Gnetum montanum extract induces apoptosis by inhibiting the activation of AKT in SW480 human colon cancer cells
Published in Pharmaceutical Biology, 2022
Xianglong Pan, Xiaotao Hou, Fan Zhang, Peiling Tang, Wanruo Wan, Zixia Su, Yeguo Yang, Wei Wei, Zhengcai Du, Jiagang Deng, Erwei Hao
Apoptosis refers to the physiological death process of cells mediated by genes in accordance with their own pathway under a specific physiological or pathological condition to maintain the homeostasis (An et al. 2019; Ismail et al. 2019). According to Shariati and Meric-Bernstam (2019), AKT signalling pathway is closely related to cell apoptosis.

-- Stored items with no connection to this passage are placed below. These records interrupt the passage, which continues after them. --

Lemma get_after_create_witness :
  reachable Express local_env one_photo
  ∧ ∃ item,
      id item = 2
      ∧ (handle Express local_env
           (handle Express local_env one_photo
              (PostRegister (Some "Mouse") None None)).1
           (GetItem (Num 2))).2
        = {| status := 200; body := JView (with_photo_url local_env item) |}.
Proof.
  split; [apply one_photo_reachable|].
  destruct (get_after_create Express local_env one_photo (Some "Mouse")
              None None (one_photo_reachable Express) eq_refl)
    as (item & _ & Hid & Hget).
  exists item. split; [exact Hid|].
  change 2 with (nextId one_photo). rewrite <-Hid. by rewrite Hget.
Defined.

(** X3. In a state the server can reach, a photo sent with an accepted
    registration can be read back at once: the photo route, asked for the
    new id, answers 200 with exactly the uploaded bytes, provided the route
    reads the blob from the file it is stored in and the path it reads
    from passes the checks of [res.sendFile] (it is absolute and has no
    NUL byte, no [..] segment, no dot file and no trailing separator). *)
Theorem photo_after_create (v : Variant) (e : Env) (s : State)
    (name desc : option string) (f : Upload)
    (Hreach : reachable v e s)
    (Hname : truthy_opt name = true)
    (Hpath : readBlobFile v e (filename f) = blobFile e (filename f))
    (Hsend : sendable (photoReadPath v e (filename f)) = true) :
  let r := handle v e s (PostRegister name desc (Some f)) in
  (handle v e r.1 (GetPhoto (Num (nextId s)))).2
  = {| status := 200; body := JFile "image/jpeg" (content f) |}.
Proof.
  simpl. apply reachable_wf in Hreach as Hwf. unfold post_register.
  simpl. rewrite Hname. simpl. unfold get_photo. simpl.
  rewrite find_fresh_id; [|apply (wf_ids _ Hwf)|done]. simpl.
  rewrite filename_truthy. simpl.
  rewrite sendFile_sendable by done.
  unfold existsSync, readFile, writeFile. simpl.
  fold (readBlobFile v e (filename f)). rewrite Hpath.
  fold (blobFile e (filename f)). by rewrite lookup_insert_eq.
Qed.
Definition napplied (d : UniDiff_t) : Z := Z.of_nat (length (applied d)).
Definition nfailed (d : UniDiff_t) : Z := Z.of_nat (length (failed d)).

(** What [memset(.., 0, ..)] leaves. *)
Definition UniHunk_zero : UniHunk_t :=
  {| target := {| target_type := HUNK_TARGET_NONE; target_name := None |};
     type := HUNK_TYPE_NONE;
     u := {| u_slot := UNull; u_chance := 0 |} |}.

Definition UniDiff_zero : UniDiff_t :=
  {| name := None; applied := []; mapplied := 0; failed := []; mfailed := 0 |}.

#[global] Instance xmlElementType_eq_dec : EqDecision xmlElementType.
Proof. solve_decision. Defined.
#[global] Instance UniHunkTargetType_eq_dec : EqDecision UniHunkTargetType_t.
Proof. solve_decision. Defined.
#[global] Instance UniHunkType_eq_dec : EqDecision UniHunkType_t.
Proof. solve_decision. Defined.
#[global] Instance uptr_eq_dec : EqDecision uptr.
Proof. solve_decision. Defined.
#[global] Instance UniHunkTarget_eq_dec : EqDecision UniHunkTarget_t.
Proof. solve_decision. Defined.
#[global] Instance UniHunk_u_eq_dec : EqDecision UniHunk_u.
Proof. solve_decision. Defined.
#[global] Instance UniHunk_eq_dec : EqDecision UniHunk_t.
Proof. solve_decision. Defined.

(** ** The world model (space.h) *)

(** The functions of space.h the diff code calls; space.c is not among the
    sources, so they are parameters of the development.  [StarSystem] is
    what a non-NULL [StarSystem*] designates; every mutator returns the C
    [int] (negative on failure) and the universe it leaves. *)
Class Space : Type := {
  Universe : Type;
  StarSystem : Type;
  system_get : option string -> Universe -> option StarSystem;
  system_addPlanet : option StarSystem -> uptr -> Universe -> Z * Universe;
  system_rmPlanet : option StarSystem -> uptr -> Universe -> Z * Universe;
  system_addFleet : option StarSystem -> SystemFleet -> Universe -> Z * Universe;
  system_rmFleet : option StarSystem -> SystemFleet -> Universe -> Z * Universe;
  fleet_get : option string -> uptr
}.

(** ** Observable effects *)

Inductive LogMsg : Type :=
  | Err_missing_root
  | Err_no_elements
  | Warn_not_found (n : option string)
  | Warn_system_without_name (diffname : option string)
  | Warn_unknown_hunk_type (t : UniHunkType_t)
  | Warn_unknown_Hunk_type (t : UniHunkType_t)
  | Debug_failed_hunks (diffname : option string) (n : Z)
  | Debug_failed_hunk (h : UniHunk_t).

AKT, also known as protein kinase B (PKB), is a serine/threonine kinase that mediates cell metabolism, proliferation, protein synthesis, survival and apoptosis (Liu et al. 2014; Manning and Toker 2017). It can be phosphorylated over 9000 proteins and it is an attractive therapeutic target in cancer (Mundi et al. 2016). Its kinase activity is positively mediated by the phosphorylation of the two key residues Thr308 and Ser473 (Liu et al. 2019). The activation of AKT signalling pathway can be governed by mainly phosphorylated AKT, glycogen synthase kinase-3β (GSK-3β), phosphoinositide dependent kinase-1 (PDK1) and Raf-1 proto-oncogene, serine/threonine kinase (c-Raf; Bamodu et al. 2020; Jiang et al. 2020). During cell cycle progression, AKT is phosphorylated and inhibits GSK-3β to prevent cyclin D1 degradation. Besides, PDK1, the 66-kD protein kinase phosphorylates AKT at Thr308. Phosphorylation of AKT negatively associated with the regulation of Raf-1 (Jun et al. 2012; Shorning et al. 2020). Numerous studies demonstrated that activation of AKT cascade often results in tumour aggressiveness and drug resistance in various types of human cancer (Chan et al. 2014; Neophytou et al. 2021).